Em 1512, quando os portugueses avistaram pela primeira vez esta ilha a que nenhuns ocidentais haviam ainda aportado, o hinduísmo era já uma longa história em Bali. Foi a caminho das Molucas, na primeira expedição ordenada pelo vice-rei da Índia Afonso de Albuquerque àquele arquipélago cobiçado pelas suas especiarias, que os navegadores António de Abreu e Francisco Serrão se cruzaram com a ilha – outro famoso tripulante dessa campanha, o piloto e cartógrafo Francisco Rodrigues, colocou-a então no seu mapa do Sudeste Asiático, hoje tido como o primeiro atlas do mundo moderno.

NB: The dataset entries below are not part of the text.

(* ===== verification/ByteStream.v ===== *)
(** The byte stream of the UnityCommon submodule, as the DXBC parser uses it.

    Its sources are not in the repository: [ByteStreamOps] collects the
    operations and the structure members the code touches, [ByteStreamSpec]
    states their documented behaviour for a little-endian stream. *)

From S2P Require Import Prelude.

Class ByteStreamOps := {
  ByteStream : Type;
  stream_init : list byte -> ByteStream;
  stream_set_endian : ByteStream -> bool -> ByteStream;
  (** [stream->data] with [stream->size], and [stream->position] *)
  stream_data : ByteStream -> list byte;
  stream_position : ByteStream -> Z;
  stream_seek : ByteStream -> Z -> ByteStream;
  stream_big_endian : ByteStream -> bool;
  (** NULL result: the read failed *)
  stream_read_uint32 : ByteStream -> option (Z * ByteStream);
  stream_read_bytes : ByteStream -> Z -> option (list byte * ByteStream);
}.

Class ByteStreamSpec (S : ByteStreamOps) : Prop := {
  stream_init_data bs : stream_data (stream_init bs) = bs;
  stream_init_position bs : stream_position (stream_init bs) = 0;
  stream_endian_data s b : stream_data (stream_set_endian s b) = stream_data s;
  stream_endian_position s b : stream_position (stream_set_endian s b) = stream_position s;
  stream_endian_big s b : stream_big_endian (stream_set_endian s b) = b;
  stream_seek_data s p : stream_data (stream_seek s p) = stream_data s;
  stream_seek_position s p : stream_position (stream_seek s p) = p;
  stream_seek_big s p : stream_big_endian (stream_seek s p) = stream_big_endian s;
  (** a word of the remaining bytes, or failure *)
  stream_read_uint32_spec s :
    stream_big_endian s = false -> 0 <= stream_position s ->
    stream_read_uint32 s =
      if stream_position s + 4 <=? size (stream_data s)
      then Some (le_val (slice (stream_data s) (stream_position s) 4),
                 stream_seek s (stream_position s + 4))
      else None;
  stream_read_bytes_spec s n :
    0 <= stream_position s -> 0 <= n ->
    stream_read_bytes s n =
      if stream_position s + n <=? size (stream_data s)
      then Some (slice (stream_data s) (stream_position s) n,
                 stream_seek s (stream_position s + n))
      else None;
}.

(** A concrete stream, used by the witnesses. *)
Record ref_stream := { ref_data : list byte; ref_position : Z; ref_big : bool }.

Definition byte_stream_ref : ByteStreamOps := {|
  ByteStream := ref_stream;
  stream_init bs := {| ref_data := bs; ref_position := 0; ref_big := true |};
  stream_set_endian s b := {| ref_data := ref_data s; ref_position := ref_position s; ref_big := b |};
  stream_data := ref_data;
  stream_position := ref_position;
  stream_seek s p := {| ref_data := ref_data s; ref_position := p; ref_big := ref_big s |};
  stream_big_endian := ref_big;
  stream_read_uint32 s :=
    if ref_position s + 4 <=? size (ref_data s) then
      let w := slice (ref_data s) (ref_position s) 4 in
      Some (le_val (if ref_big s then rev w else w),
            {| ref_data := ref_data s; ref_position := ref_position s + 4; ref_big := ref_big s |})
    else None;
  stream_read_bytes s n :=
    if ref_position s + n <=? size (ref_data s) then
      Some (slice (ref_data s) (ref_position s) n,
            {| ref_data := ref_data s; ref_position := ref_position s + n; ref_big := ref_big s |})
    else None;
|}.

Lemma byte_stream_ref_spec : ByteStreamSpec byte_stream_ref.
Proof. split; try done. intros s Hs _. cbn in *. by rewrite Hs. Qed.

(** A read whose failure makes the caller return false. *)
Definition read_uint32 `{ByteStreamOps} {E} (s : ByteStream) (e : E) : res E (Z * ByteStream) :=
  match stream_read_uint32 s with Some r => Ret r | None => Fail e end.

Section streams.
Context `{S : ByteStreamOps} {HS : ByteStreamSpec S} {E : Type}.

Lemma outcome_read_uint32 s e (Q : Z * ByteStream -> Prop) (F : E -> Prop) :
  stream_big_endian s = false -> 0 <= stream_position s ->
  (let p := stream_position s in
   p + 4 <= size (stream_data s) -> in_u32 (le_val (slice (stream_data s) p 4)) ->
   Q (le_val (slice (stream_data s) p 4), stream_seek s (p + 4))) ->
  (size (stream_data s) < stream_position s + 4 -> F e) ->
  outcome (read_uint32 s e) Q F.
Proof.
  intros Hb Hp HQ HF. unfold read_uint32. rewrite stream_read_uint32_spec by done.
  destruct (Z.leb_spec (stream_position s + 4) (size (stream_data s))).
  - apply HQ; [done|]. apply le32_range; lia.
  - by apply HF.
Qed.
End streams.
Lemma same_letters_spec b1 b2 s1 s2 :
  c_string b1 s1 -> c_string b2 s2 ->
  same_letters (E:=E) b1 b2 = Ret (bool_decide (lower s1 = lower s2)).
Proof.
  revert b2 s1 s2. induction b1 as [|c1 b1 IH]; intros [|c2 b2] s1 s2 H1 H2;
    try (by apply c_string_nil in H1); try (by apply c_string_nil in H2).
  apply c_string_cons in H1, H2. cbn [same_letters].
  destruct H1 as [[-> ->]|(s1' & -> & Hc1 & H1)], H2 as [[-> ->]|(s2' & -> & Hc2 & H2)]; [done| | |].
  { by rewrite (byte_test c2). }
  { by rewrite (byte_test c1). }
  rewrite (byte_test c1), (byte_test c2) by done. cbn [negb andb].
  rewrite !lower_cons.
  destruct (Z.eqb_spec (ascii_lower (byte_val c1)) (ascii_lower (byte_val c2))) as [He|Hne]; cbn [negb].
  - rewrite (IH _ _ _ H1 H2). f_equal. apply bool_decide_ext. rewrite He.
    split; [by intros ->|by intros [= ?]].
  - rewrite bool_decide_eq_false_2; [done|]. by intros [=].
Qed.

Lemma equals_spec b s name :
  c_string b s -> Byte.x00 ∉ String.list_byte_of_string name ->
  semantic_equals_ascii_case_insensitive (E:=E) (Some b) (Some (c_literal name)) =
    Ret (bool_decide (same_name s name)).
Proof. intros. cbn. by rewrite (same_letters_spec _ _ _ _ ltac:(done) (c_literal_string _ ltac:(done))). Qed.

Lemma identifier_rest_spec b s :
  c_string b s ->
  identifier_rest (E:=E) b = Ret (forallb (fun c => identifier_character (byte_val c)) s).
Proof.
  revert s. induction b as [|c b IH]; intros s Hs; [by apply c_string_nil in Hs|].
  apply c_string_cons in Hs as [[-> ->]|(s' & -> & Hc & Hs)]; [done|].
  cbn [identifier_rest forallb]. rewrite byte_test by done.
  destruct (identifier_character _); cbn [negb andb]; [by apply IH|done].
Qed.

Lemma is_hlsl_identifier_spec b s :
  c_string b s ->
  exists r, semantic_is_hlsl_identifier (E:=E) (Some b) = Ret r /\ (r = true <-> identifier s).
Proof.
  intros Hs. destruct b as [|c b]; [by apply c_string_nil in Hs|].
  unfold semantic_is_hlsl_identifier. rewrite (load8_ok _ 0 c) by done. mstep.
  apply c_string_cons in Hs as [[-> ->]|(s' & -> & Hc & Hs)]; [by exists false|].
  rewrite byte_test by done. destruct (letter_or_underscore _) eqn:Hl; cbn [negb identifier].
  - change (drop 1 (c :: b)) with b. rewrite (identifier_rest_spec _ _ Hs). eexists. split; [done|].
    rewrite forallb_forall, list.Forall_forall, Hl.
    setoid_rewrite list_elem_of_In. split; [done|]. by intros [_ ?].
  - exists false. split; [done|]. rewrite Hl. split; [done|]. by intros [].
Qed.

(** A loop over tests that are decided. *)
Lemma any_of_spec {A} (test : A -> res E bool) (P : A -> Prop) xs :
  (forall x, x ∈ xs -> exists b, test x = Ret b /\ (b = true <-> P x)) ->
  exists b, any_of test xs = Ret b /\ (b = true <-> exists x, x ∈ xs /\ P x).
Proof.
  induction xs as [|x xs IH]; intros Ht; cbn [any_of].
  { exists false. split; [done|]. split; [done|]. intros (y & Hy & _). by apply elem_of_nil in Hy. }
  destruct (Ht x) as (b & -> & Hb); [left|]. mstep. destruct b.
  { exists true. split; [done|]. split; [|done]. intros _. exists x. split; [left|]. by apply Hb. }
  destruct IH as (b & -> & Hb'); [intros; apply Ht; by right|].
  exists b. split; [done|]. rewrite Hb'. split.
  - intros (y & Hy & HP). exists y. split; [by right|done].
  - intros (y & [->|Hy]%elem_of_cons & HP); [by apply Hb in HP|eauto].
Qed.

Se ali se tivessem demorado, os portugueses teriam encontrado um peculiar cruzamento de elementos culturais indianos e chineses e tradições animistas autóctones, puzzle sincrético que remontará ao primeiro século da era cristã. Mais tardia, a atual dominante hindu (de acordo com o censo de 2010, 83,5 por cento da população professa o hinduísmo e apenas 13,4 por cento dos balineses são muçulmanos) data da altura em que, varridas pelo islão, as comunidades indianizadas de Java migram para Bali, onde, longe dos centros de difusão religiosa mais canónicos, desenvolvem um hinduísmo absolutamente à parte.

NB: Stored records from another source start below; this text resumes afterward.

(* ===== verification/SignatureParse.v ===== *)
(** The signature table format, and [parse_signature] of
    [src/dxbc/dxbc_parser.c] as its reader. *)

From stdpp Require Import gmap.
From S2P Require Import Prelude UnityCommon Hash Document DocumentFormat Heap ByteStream.
From S2P Require Import Signature SignatureCorrect.

(** * The format

    [c] is the payload of a chunk named [name]. *)

Section format.
Variables (name c : list byte).

Definition row_size : Z :=
  (if signature_is_streamed name then 4 else 0) + 24 +
  (if signature_has_min_precision name then 4 else 0).

(** A row is a stream index where the table has one, then the name offset. *)
Definition row_base (off : Z) : Z := off + (if signature_is_streamed name then 4 else 0).

Definition row_name (off : Z) : list byte :=
  let name_offset := word c (row_base off) in slice c name_offset (size c - name_offset).

Definition decode_row (off : Z) (semantic : list byte) : signature_row :=
  let base := row_base off in
  {| row_semantic := semantic;
     row_stream_index := if signature_is_streamed name then word c off else 0;
     row_semantic_index := word c (base + 4);
     row_system_value := word c (base + 8);
     row_component_type := word c (base + 12);
     row_register_id := word c (base + 16);
     row_min_precision := if signature_has_min_precision name then word c (base + 24) else 0;
     row_interpolation_mode := 0;
     row_mask := word c (base + 20) mod 256;
     row_rw_mask := word c (base + 20) / 256 |}.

A forma como esse hinduísmo conseguiu encaixar-se na Constituição da Indonésia – segundo a qual não há lugar no país para religiões politeístas – é em si mesma prova de inteligência e de graciosidade. Nesta ilha onde cada família tem o seu templo – e cada clã e cada aldeia também… –, a prática religiosa está muito para lá do alcance da legislação; encontramo-la profundamente entranhada num quotidiano regido por rituais constantes, antiquíssimos, insubstituíveis, uma azáfama diária que salta à vista à medida que, adentrando-nos por estradas que rasgam o que em tempos foi selva, hoje ladeadas por um palmeiral verde e denso ou por pequenos campos de cultivo, nos aproximamos do centro de Bali.

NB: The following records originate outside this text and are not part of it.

(** What one index dimension says: its representation, its immediate part if it
    has one, its relative operand if it has one. *)
Record operand_index := {
  ix_representation : Z;
  ix_immediate : option Z;
  ix_relative : option DXBCOperand;
}.

Definition INT_MAX_U64 : Z := 2147483647.

Definition sync_legacy_index (op : DXBCOperand) (dimension : nat) : DXBCOperand :=
  let value := nth dimension (op_index_values op) 0 in
  let legacy_value := if value <=? INT_MAX_U64 then value else -1 in
  let op := op <| op_index_value_exceeds_int ::= <[dimension := INT_MAX_U64 <? value]> |> in
  match dimension with
  | O => op <| op_register_index := legacy_value |> <| op_rel_offset1 := legacy_value |>
  | 1%nat => op <| op_rel_offset0 := legacy_value |>
  | _ => op <| op_rel_offset2 := legacy_value |>
  end.

(** [*relative_operand_slot(op, dimension) = r] *)
Definition set_relative (op : DXBCOperand) (dimension : nat) (r : option DXBCOperand) : DXBCOperand :=
  match dimension with
  | O => op <| op_rel_op0 := r |>
  | 1%nat => op <| op_rel_op1 := r |>
  | _ => op <| op_rel_op2 := r |>
  end.

(** The assignments of one iteration of the index loop. *)
Definition with_index (op : DXBCOperand) (dimension : nat) (ix : operand_index) : DXBCOperand :=
  let op := op <| op_index_representations ::= <[dimension := ix_representation ix]> |> in
  let op := match ix_immediate ix with
            | Some value => op <| op_index_values ::= <[dimension := value]> |>
                               <| op_index_has_immediate ::= <[dimension := true]> |>
            | None => op
            end in
  sync_legacy_index (set_relative op dimension (ix_relative ix)) dimension.

(** The swizzle of the selection mode. *)
Definition with_swizzle (op : DXBCOperand) (token0 : Z) : DXBCOperand :=
  if is_immediate_type (operand_token_type token0) then op
  else if selection_mode token0 =? 1 then
    op <| op_swizzle := selected_component token0 <$> [0; 1; 2; 3] |>
  else if selection_mode token0 =? 2 then
    op <| op_swizzle := replicate 4 (selected_component token0 0) |>
  else op.

(** * Parsing *)

Section parse.
Context `{U : UnityCommon, S : ByteStreamOps}.

(** What the recursive parser threads, also when it fails: the stream,
    [*operand_token_budget] and the live blocks. *)
Record operand_state := { os_stream : ByteStream; os_budget : Z; os_live : ledger }.

Definition with_stream (st : operand_state) (stream : ByteStream) : operand_state :=
  {| os_stream := stream; os_budget := os_budget st; os_live := os_live st |}.
Definition with_live (st : operand_state) (live : ledger) : operand_state :=
  {| os_stream := os_stream st; os_budget := os_budget st; os_live := live |}.

(** [stream] is not NULL here. *)
Definition operand_read_u32 (stream : ByteStream) (limit : Z) : option (Z * ByteStream) :=
  if (stream_position stream <=? limit) && (4 <=? u64 (limit - stream_position stream))
  then stream_read_uint32 stream else None.

(** [if (limit <= stream->size) stream->position = limit] *)
Definition seek_limit (st : operand_state) (limit : Z) : operand_state :=
  if limit <=? size (stream_data (os_stream st))
  then with_stream st (stream_seek (os_stream st) limit) else st.

Definition operand_parse_failed {A} (limit : Z) (op : DXBCOperand) (st : operand_state)
    : res operand_state A :=
  live ← free_operand op (os_live st);
  live ← ledger_free live OPERAND_SIZE;
  Fail (seek_limit (with_live st live) limit).

(** [operand_read_u32] whose failure is the operand's. *)
Definition read_operand_word (limit : Z) (op : DXBCOperand) (st : operand_state)
    : res operand_state (Z * operand_state) :=
  match operand_read_u32 (os_stream st) limit with
  | None => operand_parse_failed limit op st
  | Some (w, stream) => Ret (w, with_stream st stream)
  end.

(** [append_extended_token]: the tokens and the live blocks, or false. *)
Definition append_extended_token {E} (tokens : list Z) (live : ledger) (token : Z)
    : res E (option (list Z * ledger)) :=
  let count := Z.of_nat (length tokens) in
  if count =? SIZE_MAX / 4 then Ret None else
  reallocated ← ledger_realloc live (count =? 0) (u64 (count * 4)) (u64 ((count + 1) * 4));
  match reallocated with
  | None => Ret None
  | Some live => Ret (Some (tokens ++ [token], live))
  end.

(** The state of the extension loop. *)
Record extension_state := {
  es_tokens : list Z;
  es_modifier : modifier_state;
  es_more : bool;
  es_state : operand_state;
}.

(** The operand while its extension tokens are read. *)
Definition partial_operand (token0 : Z) (tokens : list Z) : DXBCOperand :=
  zero_operand <| op_raw_token := token0 |> <| op_extended_tokens := tokens |>.

Definition read_extension (limit token0 : Z) (es : extension_state)
    : res operand_state extension_state :=
  '(ext, st) ← read_operand_word limit (partial_operand token0 (es_tokens es)) (es_state es);
  appended ← append_extended_token (es_tokens es) (os_live st) ext;
  match appended with
  | None => operand_parse_failed limit (partial_operand token0 (es_tokens es)) st
  | Some (tokens, live) =>
      let st := with_live st live in
      match extension_step (es_modifier es) ext with
      | None => operand_parse_failed limit (partial_operand token0 tokens) st
      | Some m => Ret {| es_tokens := tokens; es_modifier := m;
                         es_more := token_extended ext; es_state := st |}
      end
  end.

(** The immediate words, one per iteration. *)
Definition read_immediate_word (limit : Z) (op : DXBCOperand) (x : list Z * operand_state)
    : res operand_state (list Z * operand_state) :=
  '(w, st) ← read_operand_word limit op x.2;
  Ret (x.1 ++ [w], st).

(** The 64-bit immediate part of an index: low word, high word. *)
Definition read_operand_word64 (limit : Z) (op : DXBCOperand) (st : operand_state)
    : res operand_state (Z * operand_state) :=
  '(lo, st) ← read_operand_word limit op st;
  '(hi, st) ← read_operand_word limit op st;
  Ret (Z.lor lo (Z.shiftl hi 32), st).

Definition read_immediate_index (limit : Z) (op : DXBCOperand) (representation : Z)
    (st : operand_state) : res operand_state (option Z * operand_state) :=
  if (representation =? 0) || (representation =? 3) then
    '(value, st) ← read_operand_word limit op st; Ret (Some value, st)
  else if (representation =? 1) || (representation =? 4) then
    '(value, st) ← read_operand_word64 limit op st; Ret (Some value, st)
  else if representation =? 2 then Ret (None, st)
  else operand_parse_failed limit op st.

(** [*relative = parse_operand_recursive_impl(...)]: its NULL is the operand's
    failure. *)
Definition or_operand_failed {A B} (limit : Z) (op : DXBCOperand)
    (r : res operand_state A) (k : A -> res operand_state B) : res operand_state B :=
  match r with
  | Ret a => k a
  | Fail st => operand_parse_failed limit op st
  | Undef => Undef
  end.

Section index_loop.
Variable parse_relative : operand_state -> res operand_state (DXBCOperand * operand_state).

(** One iteration of the index loop. *)
Definition read_index (limit token0 dimension : Z) (x : DXBCOperand * operand_state)
    : res operand_state (DXBCOperand * operand_state) :=
  let '(op, st) := x in
  let representation := index_representation token0 dimension in
  '(immediate, st) ← read_immediate_index limit op representation st;
  if representation <? 2 then
    Ret (with_index op (Z.to_nat dimension)
           {| ix_representation := representation; ix_immediate := immediate; ix_relative := None |}, st)
  else
    or_operand_failed limit op (parse_relative st) (fun '(r, st) =>
      Ret (with_index op (Z.to_nat dimension)
             {| ix_representation := representation; ix_immediate := immediate;
                ix_relative := Some r |}, st)).
End index_loop.

(** [parse_operand_recursive_impl]: every call takes one from the budget, so the
    budget bounds the depth of the recursion, and [fuel] is at most one more. *)
Fixpoint parse_operand_recursive_impl (fuel : nat) (limit : Z) (st : operand_state)
    : res operand_state (DXBCOperand * operand_state) :=
  let stream := os_stream st in
  if (os_budget st =? 0) || (size (stream_data stream) <? limit) ||
     (limit <? stream_position stream) || (u64 (limit - stream_position stream) <? 4)
  then Fail (seek_limit st limit)
  else
  match fuel with
  | O => Undef
  | Datatypes.S fuel =>
      let st := {| os_stream := stream; os_budget := u64 (os_budget st - 1); os_live := os_live st |} in
      match operand_read_u32 stream limit with
      | None => Fail st
      | Some (token0, stream) =>
          let st := with_stream st stream in
          match ledger_alloc (os_live st) OPERAND_SIZE with
          | None => Fail (with_stream st (stream_seek stream limit))
          | Some live =>
              es ← while (Z.to_nat limit) es_more (read_extension limit token0)
                {| es_tokens := []; es_modifier := no_modifier; es_more := token_extended token0;
                   es_state := with_live st live |};
              let st := es_state es in
              if (component_count_code token0 =? 3) ||
                 ((component_count_code token0 =? 2) && (selection_mode token0 =? 3))
              then operand_parse_failed limit (partial_operand token0 (es_tokens es)) st else
              let op := operand_fields token0 (es_tokens es) (es_modifier es) in
              if is_immediate_type (operand_token_type token0) &&
                 negb (component_count_code token0 =? 1) && negb (component_count_code token0 =? 2)
              then operand_parse_failed limit op st else
              '(words, st) ← for_loop (Z.to_nat (immediate_word_count token0)) 0
                (fun _ => read_immediate_word limit op) ([], st);
              let op := with_immediates op token0 words in
              '(op, st) ← for_loop (Z.to_nat (index_dimension token0)) 0
                (read_index (parse_operand_recursive_impl fuel limit) limit token0) (op, st);
              Ret (with_swizzle op token0, st)
          end
      end
  end.

(** [parse_operand_recursive] on a stream and the live blocks. *)
Definition parse_operand_recursive (stream : ByteStream) (limit : Z) (live : ledger)
    : res operand_state (DXBCOperand * operand_state) :=
  let operand_token_budget :=
    if (limit <=? size (stream_data stream)) && (stream_position stream <=? limit) then
      let budget := u64 (limit - stream_position stream) / 4 in
      if DXBC_MAX_NESTED_OPERAND_TOKENS <? budget then DXBC_MAX_NESTED_OPERAND_TOKENS else budget
    else 0 in
  parse_operand_recursive_impl (Z.to_nat operand_token_budget) limit
    {| os_stream := stream; os_budget := operand_token_budget; os_live := live |}.
End parse.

Espalhados por toda a ilha, os seus mais de dez mil templos e toda a complexa teia de rituais que ali se desenrolam diariamente parecem ser ainda mais exuberantes aqui, entre montanhas e campos de arroz primorosamente alagados. Até o complexo sistema de irrigação, radicalmente cooperativo e radicalmente ecológico, que os balineses andam a aperfeiçoar desde o século IX e a que em 2012 a UNESCO reconheceu o estatuto de paisagem cultural – o subak –, obedece à filosofia que está na base do singular hinduísmo aqui praticado, o Tri Hita Karana (à letra, «as três origens do bem-estar», a saber: harmonia com deus, harmonia entre as pessoas e harmonia com a natureza). Em Bali, um arrozal verdejante não é só um arrozal verdejante: é uma manifestação de que tudo está em ordem na relação entre o divino, o humano e o natural.

Em parte adotada das crenças animistas preexistentes, a ideia de que deus está presente em todas as coisas orienta práticas de respeito pelo ambiente com séculos de tradição em Bali. Em junho de 1860, quando o naturalista galês Alfred Russel Wallace por ali passou, ficou «ao mesmo tempo atónito e maravilhado» com o que viu à sua frente: «Nunca tinha contemplado uma região tão bela e tão bem cultivada fora da Europa (…). Casas e aldeias, assinaladas por núcleos densos de palmeiras, tamarindeiros e outras árvores de fruto, espalham-se em todas as direções; entre elas, estendem-se campos de arroz luxuriantes, irrigados por um elaborado sistema de rega que seria o orgulho das mais bem cultivadas partes da Europa», escreveu no seu tratado sobre o arquipélago malaio. «O sistema subak de práticas de cultivo democráticas e igualitárias permitiu aos balineses tornarem-se os mais prolíficos produtores de arroz do arquipélago apesar do desafio de sustentar uma população densa», ratificaria mais de 150 anos depois a UNESCO, na hora de declarar esta paisagem Património da Humanidade.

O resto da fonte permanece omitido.